Gold, which has been Mali’s main export since 1999, could become its main source of misfortune if strong and effective measures are not taken. In this Sahelian country of West Africa, where gold mining dates back to very ancient times, people have engaged in mining practices that are harmful to their health and nature. Despite the ban imposed in 2017 by the Malian Ministry of Mines, chemicals and toxic products are increasingly being used in gold mining. The local press reports that in 2018, a truck full of cyanide was seized by customs in the Keniéba circle, a mining site located in western Mali.
To combat this phenomenon, the Malian government organised, a training and awareness workshop for gold panners through the Chamber of Mines of Mali (CMM), from September 16 to 18, 2019 in Kangaba, a locality located 90 kilometres west of the capital Bamako, which was attended by more than 100 people. About 200 participants are now aware of environmental protection and the use of mercury and cyanide in gold panning. “Mali has just adopted by ordinance a new mining code in which the prohibition of certain activities, which have negative impacts on our environment, is included, including the use of mercury and cyanide,” said Abdoulaye Pona, CMM chairman.

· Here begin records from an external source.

(** * beachboom: pose-to-collider synchronisation and the projectile loop

    A shallow embedding of [src/scene.ts] (class [SoccerScene], the version
    that owns a Rapier physics world) and of the pose front end that drives
    it ([calculateBodyBoundingBoxes], [drawResults], [detectPose]).

    - JavaScript numbers are modelled by [number]: exact rationals extended
      with [+Infinity], [-Infinity] and [NaN].  Arithmetic follows IEEE-754
      on the special values and is exact on finite ones (rounding and the
      sign of zero are not modelled).
    - Where a law depends on rounding, [createBox] is read a second time as
      JavaScript runs it, in IEEE-754 binary64: module [Binary64], over the
      primitive floating-point numbers.
    - A thrown exception is the [Abrupt] completion; property access on
      [undefined] is the only source of it in the code modelled here, apart
      from the perception call and the physics backend.
    - Objects that are shared and mutated in place (THREE meshes) live in a
      store indexed by reference; the scene graph, the ball list and the
      proxy table hold references into it.
    - The Rapier time step is external: it is the [integrate] method of the
      class [Physics]. *)

From Stdlib Require Import Floats QArith Qcanon Lqa ZifyNat.
From stdpp Require Import gmap strings list fin_maps.

#[global] Instance Qc_eq_decision : EqDecision Qc := Qc_eq_dec.

(** ** Numbers *)

Inductive number : Type :=
  | Fin (q : Qc)
  | PInf
  | NInf
  | NaN.

#[global] Instance number_eq_dec : EqDecision number.
Proof. solve_decision. Defined.

#[global] Instance number_inhabited : Inhabited number := populate (Fin 0%Qc).

(** A decimal literal [n/d] of the source, e.g. [0.05] is [lit 1 20]. *)
Definition lit (n : Z) (d : positive) : number := Fin (Q2Qc (n # d)).

Definition Qc_ltb (a b : Qc) : bool :=
  match (a ?= b)%Qc with Lt => true | _ => false end.

Definition Qc_sign (a : Qc) : comparison := (a ?= 0)%Qc.

Definition num_neg (x : number) : number :=
  match x with
  | Fin a => Fin (- a)%Qc
  | PInf => NInf
  | NInf => PInf
  | NaN => NaN
  end.

Definition num_add (x y : number) : number :=
  match x, y with
  | NaN, _ | _, NaN => NaN
  | Fin a, Fin b => Fin (a + b)%Qc
  | PInf, NInf | NInf, PInf => NaN
  | PInf, _ | _, PInf => PInf
  | NInf, _ | _, NInf => NInf
  end.

Definition num_sub (x y : number) : number := num_add x (num_neg y).

(** An infinity of sign [pos] scaled by a finite factor of sign [s]. *)
Definition inf_scaled (pos : bool) (s : comparison) : number :=
  match s with
  | Eq => NaN
  | Gt => if pos then PInf else NInf
  | Lt => if pos then NInf else PInf
  end.

Definition num_mul (x y : number) : number :=
  match x, y with
  | NaN, _ | _, NaN => NaN
  | Fin a, Fin b => Fin (a * b)%Qc
  | PInf, Fin b => inf_scaled true (Qc_sign b)
  | NInf, Fin b => inf_scaled false (Qc_sign b)
  | Fin a, PInf => inf_scaled true (Qc_sign a)
  | Fin a, NInf => inf_scaled false (Qc_sign a)
  | PInf, PInf | NInf, NInf => PInf
  | PInf, NInf | NInf, PInf => NInf
  end.

(** Division; a zero divisor is taken as [+0]. *)
Definition num_div (x y : number) : number :=
  match x, y with
  | NaN, _ | _, NaN => NaN
  | Fin a, Fin b =>
      match Qc_sign b with
      | Eq => match Qc_sign a with Eq => NaN | Gt => PInf | Lt => NInf end
      | _ => Fin (a / b)%Qc
      end
  | Fin _, (PInf | NInf) => Fin 0%Qc
  | (PInf | NInf), (PInf | NInf) => NaN
  | PInf, Fin b => match Qc_sign b with Lt => NInf | _ => PInf end
  | NInf, Fin b => match Qc_sign b with Lt => PInf | _ => NInf end
  end.

(** [x < y]; every comparison with [NaN] is false. *)
Definition num_ltb (x y : number) : bool :=
  match x, y with
  | NaN, _ | _, NaN => false
  | Fin a, Fin b => Qc_ltb a b
  | NInf, NInf | PInf, _ | _, NInf => false
  | NInf, _ | _, PInf => true
  end.

(** [x > y] *)
Definition num_gtb (x y : number) : bool := num_ltb y x.

(** [x ** 2] *)
Definition num_sq (x : number) : number := num_mul x x.

(** [Math.sqrt(s) > r].  The real square root of a rational is irrational in
    general, so the comparison is decided on the squares: for [s >= 0] and
    [r >= 0], [sqrt s > r] iff [s > r * r]; [Math.sqrt] of a negative number
    or of [NaN] is [NaN], and of [+Infinity] is [+Infinity]. *)
Definition sqrt_gtb (s r : number) : bool :=
  match s, r with
  | NaN, _ | _, NaN | NInf, _ | _, PInf => false
  | PInf, _ => true
  | Fin a, NInf => negb (Qc_ltb a 0%Qc)
  | Fin a, Fin b =>
      if Qc_ltb a 0%Qc then false
      else if Qc_ltb b 0%Qc then true
      else Qc_ltb (b * b)%Qc a
  end.

(** [Math.min(a, b)] and [Math.max(a, b)]: [NaN] if either argument is. *)
Definition min2 (x y : number) : number :=
  match x, y with
  | NaN, _ | _, NaN => NaN
  | _, _ => if num_ltb y x then y else x
  end.

Definition max2 (x y : number) : number :=
  match x, y with
  | NaN, _ | _, NaN => NaN
  | _, _ => if num_ltb x y then y else x
  end.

The CMM plans to conduct the same awareness campaign at two other mining sites, Sikasso and Kayes, also in western Mali.
Finding alternatives to gold panning for civil society
Cyanide is used for rapid gold processing. The principle is based on the fact that cyanide is able to thicken and make gold soluble. This chemical process is called leaching. Chemical residues are mixed with water, causing pollution and the destruction of aquatic life. While some gold miners are unaware of these disasters, others are well aware of them. Thus, the burning of mining sites continues despite everything. Traditionally led by the underprivileged, artisanal gold panning in Mali is the main source of income, followed by cotton. According to estimates by the international NGO Human Rights Watch (HRW), between 20,000 and 40,000 children work in the artisanal gold mining (gold panning) sector in Mali. Most of them start working at the age of six.
That is why, in its report on Mali published in December 2011, HRW proposes that the Malian government improve the livelihoods of gold miner communities by providing training on improved mining techniques, assisting them in their efforts to establish cooperatives, and providing income-generating activities in other sectors.